At McLean Bible, Mike Kelsey Is Reimagining the Multiethnic Church

Weeks before his installation as the first Black lead pastor at one of the most influential churches in the Washington, DC, area, Mike Kelsey came across a dissertation written by a distant relative, theologian and social ethicist George D. Kelsey.
His great-great-great-uncle detailed the clashes around race and integration among Southern Baptists half a century ago. A professor at Morehouse College, he wrote about how racism was especially problematic within Christian communities, disrupting the neighborly love that was supposed to draw together the body of Christ.

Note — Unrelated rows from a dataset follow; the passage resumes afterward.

(** An attribute entry that sets only a type and the asset types. *)
Definition attr (type : string) (asset_types : option (list string))
  : AttrConfig :=
  {| cfg_type := Some type; cfg_options := None; cfg_multivalue := None;
     cfg_applicable_connections := None;
     cfg_applicable_asset_types := asset_types;
     cfg_applicable_glossaries := None;
     cfg_applicable_glossary_types := None;
     cfg_applicable_other_asset_types := None;
     cfg_applicable_domains := None;
     cfg_applicable_domain_types := None |}.

(** An attribute as the catalog stores it, scoped to some asset types. *)
Definition stored (name : string) (asset_types : list string) : AttributeDef :=
  {| display_name := name; attribute_type := Some STRING;
     options_name := None; multi_valued := None;
     applicable_connections := ∅; applicable_glossaries := ∅;
     applicable_domains := ∅;
     applicable_asset_types := list_to_set asset_types;
     applicable_glossary_types := ∅; applicable_domain_types := ∅;
     applicable_other_asset_types := ∅ |}.

(** A definition [Ownership] with attributes [A] and [B]. *)
Definition ownership : CustomMetadataDef :=
  {| cm_display_name := "Ownership";
     attribute_defs := [stored "A" ["Table"]; stored "B" ["View"]];
     cm_options := None |}.

Definition catalog : Catalog :=
  {| typedefs := [CustomMetadataTypeDef ownership]; writable := true |}.

Definition read_only : Catalog :=
  {| typedefs := typedefs catalog; writable := false |}.

(** A catalog whose [Ownership] holds two attributes named [B]. *)
Definition duplicated : Catalog :=
  {| typedefs :=
       [CustomMetadataTypeDef
          {| cm_display_name := "Ownership";
             attribute_defs :=
               [stored "B" ["View"]; stored "A" ["Table"]; stored "B" []];
             cm_options := None |}];
     writable := true |}.

(** The config of the example in the specification: [B] rescoped, [C] new. *)
Definition desired : dict AttrConfig :=
  [("B", attr "Text" (Some ["Column"])); ("C", attr "Int" (Some ["all"]))].

Definition item : Item :=
  {| item_name := Some "Ownership"; item_attributes := desired;
     item_has_icon := false; item_has_emoji := false |}.

(** What reconciling [ownership] with [desired] gives: [B] rescoped to
    columns, [C] created for every asset type, and no [A]. *)
Definition created_C : AttributeDef :=
  {| display_name := "C"; attribute_type := Some INTEGER;
     options_name := None; multi_valued := None;
     applicable_connections := ∅; applicable_glossaries := ∅;
     applicable_domains := ∅;
     applicable_asset_types := _complete_type_list;
     applicable_glossary_types := ∅; applicable_domain_types := ∅;
     applicable_other_asset_types := ∅ |}.

Definition reconciled : list AttributeDef :=
  [stored "B" ["Column"]; created_C].

Definition ownership_reconciled : CustomMetadataDef :=
  {| cm_display_name := "Ownership"; attribute_defs := reconciled;
     cm_options := None |}.

Definition updated_catalog : Catalog :=
  {| typedefs := [CustomMetadataTypeDef ownership_reconciled];
     writable := true |}.

(** The item of [Ownership] with an [icon] key. *)
Definition icon_item : Item :=
  {| item_name := Some "Ownership"; item_attributes := desired;
     item_has_icon := true; item_has_emoji := false |}.

(** An item the catalog does not hold, with an [emoji] key. *)
Definition stub_item : Item :=
  {| item_name := Some "Quality"; item_attributes := desired;
     item_has_icon := false; item_has_emoji := true |}.

(** An item without a name. *)
Definition nameless : Item :=
  {| item_name := None; item_attributes := desired;
     item_has_icon := false; item_has_emoji := false |}.

(** [Ownership] again, with a type string [mapping] does not know. *)
Definition mistyped : Item :=
  {| item_name := Some "Ownership";
     item_attributes := [("B", attr "unknown" (Some ["Column"]))];
     item_has_icon := false; item_has_emoji := false |}.

Definition mistyped_reconciled : CustomMetadataDef :=
  {| cm_display_name := "Ownership";
     attribute_defs := [stored "B" ["Column"]];
     cm_options := None |}.

(** Tag entries: a colour tag, one whose name is taken, one of a type the
    script does not know, and one with a type but no name. *)
Definition critical : gmap string string :=
  list_to_map [("type", "color"); ("name", "Critical"); ("color", "RED")].

Definition taken : gmap string string :=
  list_to_map [("type", "color"); ("name", "Ownership"); ("color", "GREEN")].

Definition banner : gmap string string :=
  list_to_map [("type", "banner"); ("name", "Banner")].

Definition anonymous : gmap string string :=
  list_to_map [("type", "banner")].

Definition critical_def : AtlanTagDef :=
  {| tag_def_name := "Critical"; tag_def_color := Some "RED";
     tag_def_emoji := None; tag_def_icon := None;
     tag_def_description := None |}.

End Demo.

(** ** The reconciliation rule, stated over the two lists *)

Definition names (defs : list AttributeDef) : list string :=
  display_name <$> defs.

(** The existing attributes the update loop keeps, each with the config
    entry it is rescoped from: an attribute is kept when its name is still a
    key of the config, which then loses that key. *)
Fixpoint matched (existing_defs : list AttributeDef)
    (attributes : dict AttrConfig) : list (AttributeDef * AttrConfig) :=
  match existing_defs with
  | [] => []
  | existing_def :: rest =>
      match dict_get attributes (display_name existing_def) with
      | Some attr =>
          (existing_def, attr)
          :: matched rest (dict_pop attributes (display_name existing_def))
      | None => matched rest attributes
      end
  end.

(** The names of the attributes the update loop keeps. *)
Definition matched_names (E : list AttributeDef) (D : dict AttrConfig)
  : list string :=
  (λ p, display_name p.1) <$> matched E D.

(** The config entries left for the create loop. *)
Definition unmatched (existing_defs : list AttributeDef)
    (attributes : dict AttrConfig) : dict AttrConfig :=
  filter (λ kv, kv.1 ∉ names existing_defs) attributes.

(** The five scopes whose universe is a constant. *)
Definition static_scopes_from (attr : AttrConfig) (d : AttributeDef) : Prop :=
  applicable_domains d = static_scope _all_domains (cfg_applicable_domains attr)
  ∧ applicable_asset_types d =
      static_scope _complete_type_list (cfg_applicable_asset_types attr)
  ∧ applicable_glossary_types d =
      static_scope _all_glossary_types (cfg_applicable_glossary_types attr)
  ∧ applicable_domain_types d =
      static_scope _all_domain_types (cfg_applicable_domain_types attr)
  ∧ applicable_other_asset_types d =
      static_scope _all_other_types (cfg_applicable_other_asset_types attr).

(** [d] is the existing attribute [p.1] with its scopes taken from [p.2]. *)
Definition updated_from (p : AttributeDef * AttrConfig) (d : AttributeDef)
  : Prop :=
  display_name d = display_name p.1
  ∧ attribute_type d = attribute_type p.1
  ∧ options_name d = options_name p.1
  ∧ multi_valued d = multi_valued p.1
  ∧ static_scopes_from p.2 d.

(** [d] is the attribute built from the config entry [kv]. *)
Definition created_from (kv : string * AttrConfig) (d : AttributeDef) : Prop :=
  display_name d = kv.1
  ∧ attribute_type d = mapping_get (cfg_type kv.2)
  ∧ options_name d = cfg_options kv.2
  ∧ multi_valued d = cfg_multivalue kv.2
  ∧ static_scopes_from kv.2 d.

(** The scope rule in words: the universe when the list starts with
    ["all"], else the identifiers listed (none when the input is absent). *)
Definition starts_with_all (app : option (list string)) : bool :=
  bool_decide (head (default [] app) = Some "all").

Definition scope_rule (universe : gset string) (app : option (list string))
  : gset string :=
  if starts_with_all app then universe else list_to_set (default [] app).

(** The names [mapping] knows. *)
Definition primitive_type_names : list string :=
  ["Text"; "URL"; "Enum"; "Users"; "Groups"; "Boolean"; "Int"; "SQL"; "Date";
   "Decimal"].

(** ** Properties of runs *)

(** Every event a computation emits, in any world and whatever its result,
    satisfies [P]. *)
Definition emits {World A} (P : event → Prop) (m : M World A) : Prop :=
  ∀ w r w' t, m w = (r, w', t) → Forall P t.

(** The event is no remote write. *)
Definition no_write (ev : event) : Prop := is_write ev = false.

(** The event is no work: it is a line on the terminal. *)
Definition no_work (ev : event) : Prop := is_work ev = false.

Definition failed {A} (r : Res A) : Prop :=
  match r with
  | Ok _ => False
  | _ => True
  end.

(** [r] fails the way [r0] does. *)
Definition same_failure {A B} (r0 : Res A) (r : Res B) : Prop :=
  match r0, r with
  | Raise e0, Raise e => e0 = e
  | Exit c0, Exit c => c0 = c
  | _, _ => False
  end.

(** ** A catalog that answers every search alike *)

(** [set(names)] of [_get_all_qualified_names], over given search hits. *)
Definition qualified_names_of (results : list SearchResult) : gset string :=
  list_to_set ((λ result, default "" (qualified_name result)) <$> results).

(** Searches read the catalog without changing it and answer with
    [snapshot], whatever the world. *)
Definition stable_search {World} (sdk : Sdk World)
    (snapshot : string → list SearchResult) : Prop :=
  ∀ asset_type w, asset_search sdk asset_type w = (inr (snapshot asset_type), w).

(** The two scopes whose universe is looked up. *)
Definition live_scopes_from (snapshot : string → list SearchResult)
    (attr : AttrConfig) (d : AttributeDef) : Prop :=
  applicable_connections d =
    static_scope (qualified_names_of (snapshot "Connection"))
      (cfg_applicable_connections attr)
  ∧ applicable_glossaries d =
      static_scope (qualified_names_of (snapshot "AtlasGlossary"))
        (cfg_applicable_glossaries attr).

(** [d] carries the scopes the config [D] gives to its name. *)
Definition scoped_by (snapshot : string → list SearchResult)
    (D : dict AttrConfig) (d : AttributeDef) : Prop :=
  ∃ attr,
    dict_get D (display_name d) = Some attr
    ∧ static_scopes_from attr d ∧ live_scopes_from snapshot attr d.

As the younger Kelsey steps up to lead McLean Bible Church, he represents an exceptional case in today’s US evangelical landscape—perhaps the most prominent example of a Black minister rising to the top position at a historically white megachurch. But he’s also lived through a contemporary version of the faith and justice fights chronicled by his forebear.
Over Kelsey’s 16 years preaching and pastoring at McLean, he watched the nondenominational congregation and its leadership grow more diverse as DC did. Across five locations, McLean counts members from over a hundred countries now. There were answered prayers, lessons learned, and moments of unity along the way, but it didn’t come easy. His wife remembers that even just a handful of years ago, people were saying Kelsey could never lead the church.
From the start, Kelsey experienced the culture shock of the megachurch setting. He felt the sting of congregants who dismissed Barack Obama’s election to the White House, the pressure of preaching boldly amid a string of high-profile Black deaths and the Black Lives Matter movement, and the tension from internal church conflict spurred on by debates over race and politics during the pandemic.
“I didn’t know any of that coming in. All I saw was the lights and relevance and shorter services, and I didn’t know any of the more substantive benefits and beauties, or challenges and difficulties, and the disconnect” that came with multiethnic ministry, said Kelsey, recalling how he received an email complaint comparing him to Al Sharpton the first time he preached on race at McLean.
“That was my journey of, Oh, there’s something deeper going on here. I’m stepping into a legacy of the Tom Skinners and the Crawford Lorittses and the Tony Evanses and the African American pastors from the Black church who have stepped into predominantly white spaces to be bridge builders.”
At McLean, Kelsey, 41, now shares leadership of the multisite church with pastor David Platt. While both carry the title of lead pastor, Kelsey serves as the primary leader of the team, focusing on reaching the next generation in a secularizing, diversifying context.
Platt—the former president of the Southern Baptist Convention’s International Mission Board who joined McLean as teaching pastor in 2017—will continue to preach and serve, with a particular emphasis on reaching the nations.
In a statement to CT, Platt praised Kelsey’s leadership, preaching, and passion for “spreading the gospel from the next generation to all nations.” He said, “I am a better person and pastor as a result of serving alongside Mike.” The Radical author said McLean is “affirming a new level of plurality of leadership” as it enters a “new chapter.”
The shift in leadership follows a tumultuous few years at McLean, when a faction of the church mounted a lawsuit over a 2021 elder vote, claiming the church was veering from its mission and attempting to “purge conservative members.”
The disagreements at McLean also played out on social media amid the evangelical debates around critical race theory and liberal drift. Critics circulated a clip of Kelsey referring to the impulse to “torch” white people during a podcast discussion about experiencing anger in the aftermath of George Floyd’s killing.
“It was intensely cut out of context, but I wish people could see the whole thing. I use slang in a way that could be easily misunderstood or intensely distorted, but the point I was making is, when it comes to racial issues, a lot of Black people have to fight the urge to be controlled by anger instead of being controlled by the Holy Spirit,” he said. “I know what that feels like, but as a follower of Jesus, Jesus doesn’t give us permission to hold anybody in contempt.”